I had a different topic selected for this week’s post but for some reason I wanted to write about something more personal this week — getting ready for my upcoming travels.
You see, this is the first trip…
I’ll be making overseas since my mom passed away.
I’ve thought a lot about this “first” especially as we are coming up on the 2nd anniversary of her passing. We’ve been through all the firsts, or so I thought.
Then I thought about this first — the first “big” trip without my mom.
I’ll experience the first time of leaving on an overseas trip without a hug from my mom.
It will be the first big trip where I won’t get emails from my mom.
This will be the first big trip that I won’t get to Skype with my mom.
And it will be the first big trip where I won’t come home and have a big welcome home hug from my mom.
I know my dad will do his best to give me those hugs — and he does give good hugs. They’re just not “mom” hugs. We’ll Skype or FaceTime. I probably won’t get much in the way of emails. But he is a good texter and I have unlimited texting even in Europe.
But somehow it will just be different.
And I think about how my first trip without my mom being here is to Ireland — the one country that she got to see.
It’s fitting, isn’t it? I thought so. Which is one reason why I chose to go there first.
I’ve been thinking about her so much over the past few weeks as I prepare for this 2-3 month adventure.
I certainly miss asking her opinion on what to take. And I know I’ll probably really miss her as I pack my clothing. She was always there to offer up her thoughts on which clothes I would get the most use out of and telling me that I didn’t need all that I was taking.
It won’t be the same without her popping her head in my door and giving me a hard time about all the damn clothes I have!
But life goes on.
And I know that she is still here with me — in my heart. I’ll hear her voice in my head, giving me her two cents worth on what I’m packing and what I need to leave behind.
She’ll be with me as I travel through Ireland. I’ll picture her in the passenger seat next to me, just as it was when she and dad went on an Irish adventure with me. Dad in the back seat letting his ladies have their time in the front seat. It was a special trip. And I know I’ll feel her spirit with me.
So here I am…
Missing my little mama as I get ready for this big trip.
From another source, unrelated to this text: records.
(** The loop of [arcOwnerLocked] over the snapshot: the only ANI-G. *)
Fixpoint onlyAniG (owner : option Key) (instances : list Instance_) : option Key :=
  match instances with
  | [] => owner
  | instance :: instances =>
      if negb (ClassID_of instance =? AniGClassID) then onlyAniG owner instances
      else match owner with
           | Some _ => None
           | None => onlyAniG (Some (i_Key instance)) instances
           end
  end.

(** [arcOwnerLocked]: the entity whose ARC controls the alarms of [key], if one does. *)
Definition arcOwner (s : Store W) (key : Key) : Res MibError (option Key) :=
  configuration ← arcConfiguration s key;
  match configuration with
  | Some _ => Ok (Some key)
  | None =>
      owner ←
        (if isEthernetPerformanceClass key.1 then
           entityID ← resolveEthernetPerformanceUNI s key;
           Ok (Some (PhysicalPathTerminationPointEthernetUniClassID, entityID))
         else if key.1 =? GemPortNetworkCtpPerformanceMonitoringHistoryDataClassID then
           Ok (onlyAniG None (Snapshot s))
         else if key.1 =? FecPerformanceMonitoringHistoryDataClassID then
           let owner := (AniGClassID, key.2) in
           Ok (if Exists_ s owner then Some owner else None)
         else Ok None);
      match owner with
      | None => Ok None
      | Some owner =>
          configuration ← arcConfiguration s owner;
          Ok (match configuration with Some _ => Some owner | None => None end)
      end
  end.

(** [arcEnabledLocked]. *)
Definition arcEnabled (s : Store W) (key : Key) : bool :=
  match arcOwner s key with
  | Ok (Some owner) =>
      match arcConfiguration s owner with
      | Ok (Some (enabled, _)) => enabled
      | _ => false
      end
  | _ => false
  end.

(** [arcGroupHasAlarmLocked]. *)
Definition arcGroupHasAlarm e (owner : Key) : bool :=
  existsb (λ '(key, bitmap),
      negb (bool_decide (bitmap = zeroBitmap)) &&
      match arcOwner (mibOf e) key with
      | Ok (Some candidate) => bool_decide (candidate = owner)
      | _ => false
      end) (range (alarms e)).

(** ** Suppression *)

(** [administrativelyLockedLocked]. *)
Definition administrativelyLocked (s : Store W) (key : Key) (attribute : string) : Res MibError bool :=
  if negb (Exists_ s key) then Ok false
  else match GetAttributesDefinitions key.1 with
  | Err _ => Err (PlainError "load attributes")
  | Ok definitions =>
      match GetAttributeDefinitionByName definitions attribute with
      | None => Err (PlainError "attribute")
      | Some definition =>
          attributes ← getAttributes s key (Mask definition);
          match attributes !! attribute with
          | None => Ok false
          | Some (VU8 state) =>
              if 1 <? state then Err (PlainError "invalid administrative state") else Ok (state =? 1)
          | Some _ => Err (PlainError "invalid administrative state")
          end
      end
  end.

(** The circuit pack of [slot], the first of the snapshot. *)
Definition circuitPackLocked (s : Store W) (slot : Z) : Res MibError bool :=
  match List.find (λ instance, (ClassID_of instance =? CircuitPackClassID) && (u8 (EntityID_of instance) =? slot))
          (Snapshot s) with
  | Some instance => administrativelyLocked s (i_Key instance) CircuitPack_AdministrativeState
  | None => Ok false
  end.

(** [if locked, err = ...; err != nil || locked { return locked, err }] *)
Definition orLocked (r k : Res MibError bool) : Res MibError bool :=
  match r with
  | Err err => Err err
  | Ok true => Ok true
  | Ok false => k
  end.

(** [notificationsSuppressedLocked]. *)
Definition notificationsSuppressed (s : Store W) (key : Key) : Res MibError bool :=
  orLocked (administrativelyLocked s (OnuGClassID, 0) OnuG_AdministrativeState)
  (if key.1 =? CircuitPackClassID then administrativelyLocked s key CircuitPack_AdministrativeState
   else
    parent ←
      (if isEthernetPerformanceClass key.1 then
         entityID ← resolveEthernetPerformanceUNI s key;
         Ok (PhysicalPathTerminationPointEthernetUniClassID, entityID)
       else if (key.1 =? GemPortNetworkCtpPerformanceMonitoringHistoryDataClassID) ||
               (key.1 =? FecPerformanceMonitoringHistoryDataClassID) then
         owner ← arcOwner s key;
         Ok (default key owner)
       else Ok key);
    if (parent.1 =? PhysicalPathTerminationPointEthernetUniClassID) || (parent.1 =? UniGClassID) then
      orLocked (administrativelyLocked s (PhysicalPathTerminationPointEthernetUniClassID, parent.2)
                  PhysicalPathTerminationPointEthernetUni_AdministrativeState)
      (orLocked (administrativelyLocked s (UniGClassID, parent.2) UniG_AdministrativeState)
      (circuitPackLocked s (u8 (Z.shiftr parent.2 8))))
    else if parent.1 =? AniGClassID then circuitPackLocked s (u8 (Z.shiftr parent.2 8))
    else Ok false).

(** ** Attribute value changes *)

Definition baselineAVCPayloadLimit : Z := 30.

Record avcAttribute := mkAvc { av_name : string; av_mask : Z; av_size : Z; av_value : Value }.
It’s a first. I know there will be many more “big” trips to come, but this one will be just a bit bittersweet.
And while I’m excited, there’s also that little piece of my heart that will hurt. That does hurt. That simply misses her — that will miss her hug as I leave, those emails as I travel and that hug when I come home.
But that’s love. When you love someone that much, you miss them that much.
I can hear her telling me though, “Go have a good time, little one! Follow your dreams.”
And I am … for me and for my little mama.